● Exercise directions: Of the lines below, report only those that contain "wrapped".

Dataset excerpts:
== Segment start ==
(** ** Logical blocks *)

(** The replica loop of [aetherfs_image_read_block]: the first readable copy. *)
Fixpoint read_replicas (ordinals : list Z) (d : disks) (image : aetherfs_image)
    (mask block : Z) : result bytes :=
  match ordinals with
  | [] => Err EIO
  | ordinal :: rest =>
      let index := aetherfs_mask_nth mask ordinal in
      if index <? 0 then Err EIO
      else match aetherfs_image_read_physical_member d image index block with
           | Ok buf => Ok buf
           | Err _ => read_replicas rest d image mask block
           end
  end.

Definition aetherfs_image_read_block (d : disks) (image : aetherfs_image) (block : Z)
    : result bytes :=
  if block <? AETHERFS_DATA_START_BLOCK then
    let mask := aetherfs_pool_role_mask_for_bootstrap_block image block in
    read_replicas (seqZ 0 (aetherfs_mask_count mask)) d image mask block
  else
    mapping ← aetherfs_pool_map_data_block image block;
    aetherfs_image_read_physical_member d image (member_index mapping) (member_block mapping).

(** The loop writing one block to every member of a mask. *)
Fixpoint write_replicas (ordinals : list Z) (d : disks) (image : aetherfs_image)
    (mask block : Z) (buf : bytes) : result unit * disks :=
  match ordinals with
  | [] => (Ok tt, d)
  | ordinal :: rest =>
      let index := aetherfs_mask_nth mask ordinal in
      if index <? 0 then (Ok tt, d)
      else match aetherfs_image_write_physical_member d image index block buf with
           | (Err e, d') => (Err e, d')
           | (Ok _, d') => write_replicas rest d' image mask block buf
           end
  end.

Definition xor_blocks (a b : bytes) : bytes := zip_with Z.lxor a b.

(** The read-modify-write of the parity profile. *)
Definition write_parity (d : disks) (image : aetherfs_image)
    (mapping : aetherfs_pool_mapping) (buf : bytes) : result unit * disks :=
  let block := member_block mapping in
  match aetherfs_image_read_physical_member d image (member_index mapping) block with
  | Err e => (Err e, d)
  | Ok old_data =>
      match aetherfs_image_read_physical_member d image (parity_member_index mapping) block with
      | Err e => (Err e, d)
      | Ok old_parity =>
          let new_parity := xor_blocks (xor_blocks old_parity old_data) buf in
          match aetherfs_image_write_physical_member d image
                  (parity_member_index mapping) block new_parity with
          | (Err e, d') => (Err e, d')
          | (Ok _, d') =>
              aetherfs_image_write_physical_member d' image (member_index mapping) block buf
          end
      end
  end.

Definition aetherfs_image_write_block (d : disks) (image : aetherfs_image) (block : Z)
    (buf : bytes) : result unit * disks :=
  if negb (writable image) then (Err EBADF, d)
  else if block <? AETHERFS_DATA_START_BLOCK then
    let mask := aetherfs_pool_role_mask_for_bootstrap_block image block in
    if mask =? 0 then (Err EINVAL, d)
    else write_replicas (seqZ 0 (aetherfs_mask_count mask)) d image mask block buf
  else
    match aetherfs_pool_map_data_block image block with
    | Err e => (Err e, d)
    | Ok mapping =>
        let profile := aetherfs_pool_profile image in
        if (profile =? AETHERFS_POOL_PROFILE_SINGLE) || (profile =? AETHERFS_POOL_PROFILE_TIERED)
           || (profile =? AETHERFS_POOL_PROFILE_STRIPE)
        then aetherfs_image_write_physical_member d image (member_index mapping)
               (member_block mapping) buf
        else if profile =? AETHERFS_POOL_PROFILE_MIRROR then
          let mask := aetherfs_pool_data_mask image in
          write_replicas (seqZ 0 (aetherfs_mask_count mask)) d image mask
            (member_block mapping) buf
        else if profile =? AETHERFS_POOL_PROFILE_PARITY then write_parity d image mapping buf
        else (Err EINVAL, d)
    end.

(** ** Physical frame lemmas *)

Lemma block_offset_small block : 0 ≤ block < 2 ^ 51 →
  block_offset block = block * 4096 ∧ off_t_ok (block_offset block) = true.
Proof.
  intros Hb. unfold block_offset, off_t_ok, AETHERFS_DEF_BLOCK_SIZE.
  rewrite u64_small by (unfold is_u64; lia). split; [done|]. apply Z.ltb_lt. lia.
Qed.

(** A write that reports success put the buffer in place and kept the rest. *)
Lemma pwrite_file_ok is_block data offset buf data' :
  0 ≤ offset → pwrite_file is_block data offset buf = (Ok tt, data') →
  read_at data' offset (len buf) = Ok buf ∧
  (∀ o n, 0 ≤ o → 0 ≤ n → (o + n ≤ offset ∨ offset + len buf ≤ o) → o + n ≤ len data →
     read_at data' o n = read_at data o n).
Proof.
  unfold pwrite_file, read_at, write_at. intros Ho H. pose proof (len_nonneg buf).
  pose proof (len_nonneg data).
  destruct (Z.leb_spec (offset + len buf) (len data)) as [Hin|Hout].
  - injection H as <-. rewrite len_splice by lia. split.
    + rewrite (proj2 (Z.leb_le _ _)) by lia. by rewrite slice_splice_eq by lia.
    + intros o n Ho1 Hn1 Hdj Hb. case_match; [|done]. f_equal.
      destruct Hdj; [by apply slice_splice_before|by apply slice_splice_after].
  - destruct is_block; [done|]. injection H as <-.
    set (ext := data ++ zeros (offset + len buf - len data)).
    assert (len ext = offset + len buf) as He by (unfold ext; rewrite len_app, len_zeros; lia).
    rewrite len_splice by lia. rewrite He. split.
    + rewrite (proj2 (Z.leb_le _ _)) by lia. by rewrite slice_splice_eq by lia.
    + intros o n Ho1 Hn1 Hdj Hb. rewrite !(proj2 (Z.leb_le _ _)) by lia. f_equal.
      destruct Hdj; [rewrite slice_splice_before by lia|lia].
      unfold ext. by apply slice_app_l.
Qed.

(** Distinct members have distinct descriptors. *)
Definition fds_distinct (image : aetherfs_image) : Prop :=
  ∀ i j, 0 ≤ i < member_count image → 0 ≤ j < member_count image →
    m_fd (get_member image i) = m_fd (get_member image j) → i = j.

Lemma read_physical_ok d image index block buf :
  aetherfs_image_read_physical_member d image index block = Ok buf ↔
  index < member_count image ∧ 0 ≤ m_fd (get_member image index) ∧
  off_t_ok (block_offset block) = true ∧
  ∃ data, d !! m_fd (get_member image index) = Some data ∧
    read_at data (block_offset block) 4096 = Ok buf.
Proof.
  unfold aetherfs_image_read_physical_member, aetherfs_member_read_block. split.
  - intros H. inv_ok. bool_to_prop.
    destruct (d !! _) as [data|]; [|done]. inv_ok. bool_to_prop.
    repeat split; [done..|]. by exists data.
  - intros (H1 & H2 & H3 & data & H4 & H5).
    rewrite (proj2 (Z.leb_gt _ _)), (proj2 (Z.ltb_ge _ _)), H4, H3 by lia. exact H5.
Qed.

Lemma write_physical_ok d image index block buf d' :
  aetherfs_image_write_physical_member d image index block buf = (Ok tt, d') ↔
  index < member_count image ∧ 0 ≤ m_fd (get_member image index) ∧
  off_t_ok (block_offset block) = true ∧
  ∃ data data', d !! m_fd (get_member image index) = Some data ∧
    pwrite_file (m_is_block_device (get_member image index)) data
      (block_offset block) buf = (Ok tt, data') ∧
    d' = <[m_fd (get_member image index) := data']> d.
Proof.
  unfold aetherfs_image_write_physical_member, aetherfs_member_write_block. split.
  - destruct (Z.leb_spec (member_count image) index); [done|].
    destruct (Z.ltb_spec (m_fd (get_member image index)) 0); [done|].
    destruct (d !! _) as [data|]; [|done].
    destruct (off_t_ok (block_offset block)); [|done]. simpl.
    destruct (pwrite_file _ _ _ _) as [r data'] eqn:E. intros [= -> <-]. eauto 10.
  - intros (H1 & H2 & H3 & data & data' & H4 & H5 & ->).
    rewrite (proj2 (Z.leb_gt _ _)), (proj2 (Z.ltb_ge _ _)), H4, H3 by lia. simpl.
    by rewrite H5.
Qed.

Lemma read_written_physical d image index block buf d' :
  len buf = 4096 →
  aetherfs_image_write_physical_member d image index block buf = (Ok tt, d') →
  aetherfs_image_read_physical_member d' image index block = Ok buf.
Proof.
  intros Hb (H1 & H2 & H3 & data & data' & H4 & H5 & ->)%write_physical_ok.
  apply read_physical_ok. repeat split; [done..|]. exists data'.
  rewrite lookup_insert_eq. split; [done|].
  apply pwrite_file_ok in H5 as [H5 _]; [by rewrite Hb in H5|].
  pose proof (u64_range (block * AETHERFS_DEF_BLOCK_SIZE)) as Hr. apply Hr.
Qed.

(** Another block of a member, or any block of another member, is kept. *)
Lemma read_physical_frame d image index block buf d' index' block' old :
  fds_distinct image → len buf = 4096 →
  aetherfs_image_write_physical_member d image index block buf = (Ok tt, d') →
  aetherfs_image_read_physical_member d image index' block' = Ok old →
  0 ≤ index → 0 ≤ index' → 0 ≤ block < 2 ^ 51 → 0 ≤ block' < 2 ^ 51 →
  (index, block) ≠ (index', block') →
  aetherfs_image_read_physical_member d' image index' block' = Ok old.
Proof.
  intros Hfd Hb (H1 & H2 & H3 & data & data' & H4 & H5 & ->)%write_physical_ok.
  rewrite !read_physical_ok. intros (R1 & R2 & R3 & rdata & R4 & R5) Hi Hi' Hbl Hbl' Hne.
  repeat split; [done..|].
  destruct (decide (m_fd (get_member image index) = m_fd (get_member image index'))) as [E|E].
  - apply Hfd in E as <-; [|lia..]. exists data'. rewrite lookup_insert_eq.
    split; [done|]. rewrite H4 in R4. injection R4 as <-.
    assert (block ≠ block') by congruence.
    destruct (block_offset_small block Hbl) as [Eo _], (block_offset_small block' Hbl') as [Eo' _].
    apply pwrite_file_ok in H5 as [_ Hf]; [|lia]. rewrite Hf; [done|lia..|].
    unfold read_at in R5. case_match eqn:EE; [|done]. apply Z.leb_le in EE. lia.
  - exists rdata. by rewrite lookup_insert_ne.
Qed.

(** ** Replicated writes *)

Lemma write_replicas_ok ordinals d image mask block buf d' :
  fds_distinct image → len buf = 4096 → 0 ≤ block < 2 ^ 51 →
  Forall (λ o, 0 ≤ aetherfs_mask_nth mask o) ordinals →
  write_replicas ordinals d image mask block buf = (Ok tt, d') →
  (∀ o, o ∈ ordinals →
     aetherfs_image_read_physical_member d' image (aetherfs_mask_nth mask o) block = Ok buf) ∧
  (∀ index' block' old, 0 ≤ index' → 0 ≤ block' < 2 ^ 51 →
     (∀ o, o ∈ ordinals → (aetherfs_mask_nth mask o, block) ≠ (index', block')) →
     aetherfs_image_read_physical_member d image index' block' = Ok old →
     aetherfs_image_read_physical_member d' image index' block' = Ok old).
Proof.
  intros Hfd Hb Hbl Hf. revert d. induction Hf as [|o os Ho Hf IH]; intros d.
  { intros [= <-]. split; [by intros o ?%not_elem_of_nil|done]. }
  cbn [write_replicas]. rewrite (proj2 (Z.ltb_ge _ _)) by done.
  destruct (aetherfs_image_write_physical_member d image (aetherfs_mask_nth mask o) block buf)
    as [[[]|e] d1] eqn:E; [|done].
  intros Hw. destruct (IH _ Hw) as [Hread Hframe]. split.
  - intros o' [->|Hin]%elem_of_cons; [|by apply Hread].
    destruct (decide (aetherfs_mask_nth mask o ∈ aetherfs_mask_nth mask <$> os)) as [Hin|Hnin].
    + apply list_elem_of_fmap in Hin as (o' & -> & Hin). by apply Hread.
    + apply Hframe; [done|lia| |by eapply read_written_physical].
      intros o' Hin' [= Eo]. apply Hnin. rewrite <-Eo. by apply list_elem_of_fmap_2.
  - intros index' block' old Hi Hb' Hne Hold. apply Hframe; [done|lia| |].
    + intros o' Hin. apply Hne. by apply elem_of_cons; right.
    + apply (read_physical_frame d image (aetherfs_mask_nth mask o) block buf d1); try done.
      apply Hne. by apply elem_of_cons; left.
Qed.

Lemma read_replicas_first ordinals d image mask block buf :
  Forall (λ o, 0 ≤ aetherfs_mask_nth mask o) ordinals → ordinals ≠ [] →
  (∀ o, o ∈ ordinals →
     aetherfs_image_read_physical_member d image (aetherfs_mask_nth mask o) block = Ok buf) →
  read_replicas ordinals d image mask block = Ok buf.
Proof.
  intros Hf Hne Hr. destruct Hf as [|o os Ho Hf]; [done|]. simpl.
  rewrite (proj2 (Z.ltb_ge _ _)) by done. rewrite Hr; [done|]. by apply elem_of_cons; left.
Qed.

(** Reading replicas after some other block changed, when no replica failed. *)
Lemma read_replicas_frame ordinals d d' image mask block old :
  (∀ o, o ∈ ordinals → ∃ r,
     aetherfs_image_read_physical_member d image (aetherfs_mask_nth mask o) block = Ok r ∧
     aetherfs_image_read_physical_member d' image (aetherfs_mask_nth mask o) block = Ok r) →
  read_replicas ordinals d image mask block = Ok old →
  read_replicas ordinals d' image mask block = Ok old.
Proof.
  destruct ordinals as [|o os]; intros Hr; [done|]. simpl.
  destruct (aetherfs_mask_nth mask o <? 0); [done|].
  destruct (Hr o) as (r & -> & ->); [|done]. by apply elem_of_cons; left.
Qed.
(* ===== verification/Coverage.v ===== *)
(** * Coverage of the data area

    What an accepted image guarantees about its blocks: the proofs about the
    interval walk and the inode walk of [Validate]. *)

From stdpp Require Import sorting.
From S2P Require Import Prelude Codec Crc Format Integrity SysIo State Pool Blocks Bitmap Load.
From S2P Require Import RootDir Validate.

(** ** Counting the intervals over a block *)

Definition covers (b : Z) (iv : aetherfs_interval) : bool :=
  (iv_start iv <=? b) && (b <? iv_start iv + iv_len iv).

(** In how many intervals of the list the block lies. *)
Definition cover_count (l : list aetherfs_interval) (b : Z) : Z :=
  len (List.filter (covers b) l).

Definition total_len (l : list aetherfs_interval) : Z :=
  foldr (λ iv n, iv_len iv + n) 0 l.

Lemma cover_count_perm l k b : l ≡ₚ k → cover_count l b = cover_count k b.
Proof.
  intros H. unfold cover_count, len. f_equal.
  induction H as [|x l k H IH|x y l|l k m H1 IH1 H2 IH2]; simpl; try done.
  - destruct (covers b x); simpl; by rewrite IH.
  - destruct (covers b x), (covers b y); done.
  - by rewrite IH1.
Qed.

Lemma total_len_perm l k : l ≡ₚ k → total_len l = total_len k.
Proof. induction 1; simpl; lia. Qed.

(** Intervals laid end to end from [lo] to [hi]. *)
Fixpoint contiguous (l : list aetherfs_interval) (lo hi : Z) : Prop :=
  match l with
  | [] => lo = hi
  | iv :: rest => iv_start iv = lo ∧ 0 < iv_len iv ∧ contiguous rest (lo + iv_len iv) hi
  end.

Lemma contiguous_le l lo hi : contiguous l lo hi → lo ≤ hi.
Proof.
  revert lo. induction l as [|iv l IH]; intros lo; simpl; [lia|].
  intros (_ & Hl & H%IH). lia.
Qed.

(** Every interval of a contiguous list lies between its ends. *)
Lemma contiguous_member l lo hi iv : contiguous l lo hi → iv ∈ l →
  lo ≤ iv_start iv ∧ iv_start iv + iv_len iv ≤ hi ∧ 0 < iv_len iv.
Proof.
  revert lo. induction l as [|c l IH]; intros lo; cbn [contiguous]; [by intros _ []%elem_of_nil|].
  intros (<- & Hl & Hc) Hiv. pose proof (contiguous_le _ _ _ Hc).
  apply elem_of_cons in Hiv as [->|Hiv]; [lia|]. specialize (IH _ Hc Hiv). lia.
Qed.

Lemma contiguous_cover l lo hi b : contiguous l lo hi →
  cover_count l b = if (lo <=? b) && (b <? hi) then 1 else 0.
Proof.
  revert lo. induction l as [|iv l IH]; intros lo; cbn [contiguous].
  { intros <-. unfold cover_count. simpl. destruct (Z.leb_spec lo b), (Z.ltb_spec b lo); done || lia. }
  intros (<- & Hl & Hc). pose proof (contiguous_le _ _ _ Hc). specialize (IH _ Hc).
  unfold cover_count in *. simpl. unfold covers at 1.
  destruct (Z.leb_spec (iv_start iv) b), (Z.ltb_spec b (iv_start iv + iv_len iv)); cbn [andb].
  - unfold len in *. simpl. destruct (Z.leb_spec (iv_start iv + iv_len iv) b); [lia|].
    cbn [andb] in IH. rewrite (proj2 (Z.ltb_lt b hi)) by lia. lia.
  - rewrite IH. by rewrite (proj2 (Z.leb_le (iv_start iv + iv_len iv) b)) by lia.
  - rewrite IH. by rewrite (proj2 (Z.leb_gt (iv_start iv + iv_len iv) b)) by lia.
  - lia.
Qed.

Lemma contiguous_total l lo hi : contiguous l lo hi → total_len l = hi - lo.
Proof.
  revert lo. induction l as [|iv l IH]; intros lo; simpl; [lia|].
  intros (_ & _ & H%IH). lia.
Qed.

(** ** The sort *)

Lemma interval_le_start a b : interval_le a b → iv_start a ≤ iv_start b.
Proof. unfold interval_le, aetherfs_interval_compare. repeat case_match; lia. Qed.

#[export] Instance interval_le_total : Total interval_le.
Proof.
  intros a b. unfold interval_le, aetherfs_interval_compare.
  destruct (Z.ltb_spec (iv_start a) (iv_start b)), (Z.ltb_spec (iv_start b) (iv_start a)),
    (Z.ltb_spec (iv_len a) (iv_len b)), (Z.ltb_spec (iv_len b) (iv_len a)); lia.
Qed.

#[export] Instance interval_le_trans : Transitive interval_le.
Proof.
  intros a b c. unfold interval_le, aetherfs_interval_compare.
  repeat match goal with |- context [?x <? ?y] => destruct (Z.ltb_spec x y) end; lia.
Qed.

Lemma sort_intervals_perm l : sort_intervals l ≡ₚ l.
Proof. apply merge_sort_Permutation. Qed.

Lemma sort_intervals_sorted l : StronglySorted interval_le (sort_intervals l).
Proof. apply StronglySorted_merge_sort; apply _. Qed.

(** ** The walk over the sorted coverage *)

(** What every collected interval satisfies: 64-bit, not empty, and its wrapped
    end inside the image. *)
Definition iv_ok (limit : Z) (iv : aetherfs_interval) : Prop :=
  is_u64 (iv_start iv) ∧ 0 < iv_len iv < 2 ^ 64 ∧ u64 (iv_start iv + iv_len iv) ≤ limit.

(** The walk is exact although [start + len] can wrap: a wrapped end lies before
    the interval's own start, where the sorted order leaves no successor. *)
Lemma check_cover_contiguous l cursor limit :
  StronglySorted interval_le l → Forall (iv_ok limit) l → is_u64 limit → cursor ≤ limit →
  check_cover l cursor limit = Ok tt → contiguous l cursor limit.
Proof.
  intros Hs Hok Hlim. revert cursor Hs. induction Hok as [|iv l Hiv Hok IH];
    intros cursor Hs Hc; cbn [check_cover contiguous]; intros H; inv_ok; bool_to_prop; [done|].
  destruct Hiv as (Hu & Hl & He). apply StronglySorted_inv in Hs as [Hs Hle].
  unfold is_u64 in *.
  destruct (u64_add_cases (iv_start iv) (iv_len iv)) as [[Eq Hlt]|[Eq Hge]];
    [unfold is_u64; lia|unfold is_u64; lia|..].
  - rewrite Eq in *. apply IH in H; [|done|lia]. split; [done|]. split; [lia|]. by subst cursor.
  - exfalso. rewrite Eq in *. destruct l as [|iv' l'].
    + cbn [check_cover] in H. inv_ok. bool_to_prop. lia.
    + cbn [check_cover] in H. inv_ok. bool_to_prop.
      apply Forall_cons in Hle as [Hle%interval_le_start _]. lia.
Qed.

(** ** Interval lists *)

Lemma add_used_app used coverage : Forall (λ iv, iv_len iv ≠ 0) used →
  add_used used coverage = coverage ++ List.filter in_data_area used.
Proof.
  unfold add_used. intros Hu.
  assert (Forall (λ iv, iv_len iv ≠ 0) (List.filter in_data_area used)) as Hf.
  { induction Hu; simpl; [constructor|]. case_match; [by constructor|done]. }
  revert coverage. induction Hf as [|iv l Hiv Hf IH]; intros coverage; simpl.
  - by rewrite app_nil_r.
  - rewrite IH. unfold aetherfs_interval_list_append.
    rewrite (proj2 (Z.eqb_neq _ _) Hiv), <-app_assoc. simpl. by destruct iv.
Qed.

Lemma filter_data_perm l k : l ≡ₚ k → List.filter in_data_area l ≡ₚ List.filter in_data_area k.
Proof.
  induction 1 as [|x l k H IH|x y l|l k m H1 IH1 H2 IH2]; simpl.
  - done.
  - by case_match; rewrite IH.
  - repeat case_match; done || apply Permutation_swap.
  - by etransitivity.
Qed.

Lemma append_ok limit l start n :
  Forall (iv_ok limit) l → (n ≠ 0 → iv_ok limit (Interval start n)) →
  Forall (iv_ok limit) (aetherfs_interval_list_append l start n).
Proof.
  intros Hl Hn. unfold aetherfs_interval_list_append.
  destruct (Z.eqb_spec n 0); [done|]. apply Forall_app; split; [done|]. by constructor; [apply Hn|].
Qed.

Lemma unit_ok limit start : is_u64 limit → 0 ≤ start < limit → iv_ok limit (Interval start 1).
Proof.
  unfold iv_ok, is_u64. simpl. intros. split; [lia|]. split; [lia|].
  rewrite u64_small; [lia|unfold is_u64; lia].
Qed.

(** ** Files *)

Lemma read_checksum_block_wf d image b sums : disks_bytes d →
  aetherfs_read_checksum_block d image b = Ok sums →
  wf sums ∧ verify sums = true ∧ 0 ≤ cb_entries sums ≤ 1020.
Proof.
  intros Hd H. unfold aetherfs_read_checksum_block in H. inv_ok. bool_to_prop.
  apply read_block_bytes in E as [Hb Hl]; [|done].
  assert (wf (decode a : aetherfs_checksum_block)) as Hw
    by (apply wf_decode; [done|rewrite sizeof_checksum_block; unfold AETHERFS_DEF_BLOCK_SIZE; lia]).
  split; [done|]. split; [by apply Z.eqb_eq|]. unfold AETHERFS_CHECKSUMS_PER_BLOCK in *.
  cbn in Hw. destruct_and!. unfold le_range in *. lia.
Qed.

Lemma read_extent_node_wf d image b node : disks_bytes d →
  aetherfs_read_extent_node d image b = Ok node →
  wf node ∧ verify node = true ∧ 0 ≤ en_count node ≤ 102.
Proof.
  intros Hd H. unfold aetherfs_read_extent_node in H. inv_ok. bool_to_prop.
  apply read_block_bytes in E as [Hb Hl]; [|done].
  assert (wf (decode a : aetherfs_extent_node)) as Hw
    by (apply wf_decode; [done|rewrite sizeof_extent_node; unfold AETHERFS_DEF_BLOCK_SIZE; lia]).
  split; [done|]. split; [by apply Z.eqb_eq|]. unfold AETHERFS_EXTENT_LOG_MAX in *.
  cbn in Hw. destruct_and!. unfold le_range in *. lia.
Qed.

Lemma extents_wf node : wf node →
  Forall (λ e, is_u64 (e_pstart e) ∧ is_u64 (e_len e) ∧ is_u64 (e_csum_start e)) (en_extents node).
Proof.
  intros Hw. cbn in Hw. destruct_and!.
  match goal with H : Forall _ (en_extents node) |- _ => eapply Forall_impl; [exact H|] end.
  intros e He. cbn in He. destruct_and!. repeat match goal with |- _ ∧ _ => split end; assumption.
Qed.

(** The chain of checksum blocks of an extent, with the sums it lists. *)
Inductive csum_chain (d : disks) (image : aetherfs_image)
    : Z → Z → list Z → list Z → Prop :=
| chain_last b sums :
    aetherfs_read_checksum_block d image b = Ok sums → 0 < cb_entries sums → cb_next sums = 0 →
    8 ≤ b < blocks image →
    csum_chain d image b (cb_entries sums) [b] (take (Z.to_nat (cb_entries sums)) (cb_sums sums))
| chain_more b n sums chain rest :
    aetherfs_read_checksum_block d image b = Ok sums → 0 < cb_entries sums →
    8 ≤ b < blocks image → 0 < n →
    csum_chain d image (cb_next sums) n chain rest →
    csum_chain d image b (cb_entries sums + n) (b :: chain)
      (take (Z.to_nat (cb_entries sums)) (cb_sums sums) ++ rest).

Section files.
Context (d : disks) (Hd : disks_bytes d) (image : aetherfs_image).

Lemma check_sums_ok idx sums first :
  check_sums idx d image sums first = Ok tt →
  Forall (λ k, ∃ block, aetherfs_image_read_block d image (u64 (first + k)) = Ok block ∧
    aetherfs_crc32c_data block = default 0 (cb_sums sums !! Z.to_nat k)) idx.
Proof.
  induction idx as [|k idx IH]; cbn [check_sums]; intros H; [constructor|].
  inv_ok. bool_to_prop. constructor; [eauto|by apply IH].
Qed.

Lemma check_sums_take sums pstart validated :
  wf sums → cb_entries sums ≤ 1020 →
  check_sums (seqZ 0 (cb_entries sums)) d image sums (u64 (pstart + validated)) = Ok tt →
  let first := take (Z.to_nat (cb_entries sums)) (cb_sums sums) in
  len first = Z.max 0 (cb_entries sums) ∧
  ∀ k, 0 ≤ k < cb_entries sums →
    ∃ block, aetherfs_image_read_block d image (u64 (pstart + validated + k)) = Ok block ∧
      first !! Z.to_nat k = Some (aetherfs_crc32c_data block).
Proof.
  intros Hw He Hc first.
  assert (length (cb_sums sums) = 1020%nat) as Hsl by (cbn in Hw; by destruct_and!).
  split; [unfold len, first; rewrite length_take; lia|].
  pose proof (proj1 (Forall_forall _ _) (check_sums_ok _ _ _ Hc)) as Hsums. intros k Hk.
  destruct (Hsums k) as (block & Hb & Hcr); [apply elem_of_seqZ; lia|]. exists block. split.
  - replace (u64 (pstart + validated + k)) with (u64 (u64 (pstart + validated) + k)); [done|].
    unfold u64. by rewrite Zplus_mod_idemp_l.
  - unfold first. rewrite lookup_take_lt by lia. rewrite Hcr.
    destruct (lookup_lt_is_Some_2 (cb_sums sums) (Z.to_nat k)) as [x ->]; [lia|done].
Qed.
== Segment end ==
● Expected answer:
(** What every collected interval satisfies: 64-bit, not empty, and its wrapped
(** The walk is exact although [start + len] can wrap: a wrapped end lies before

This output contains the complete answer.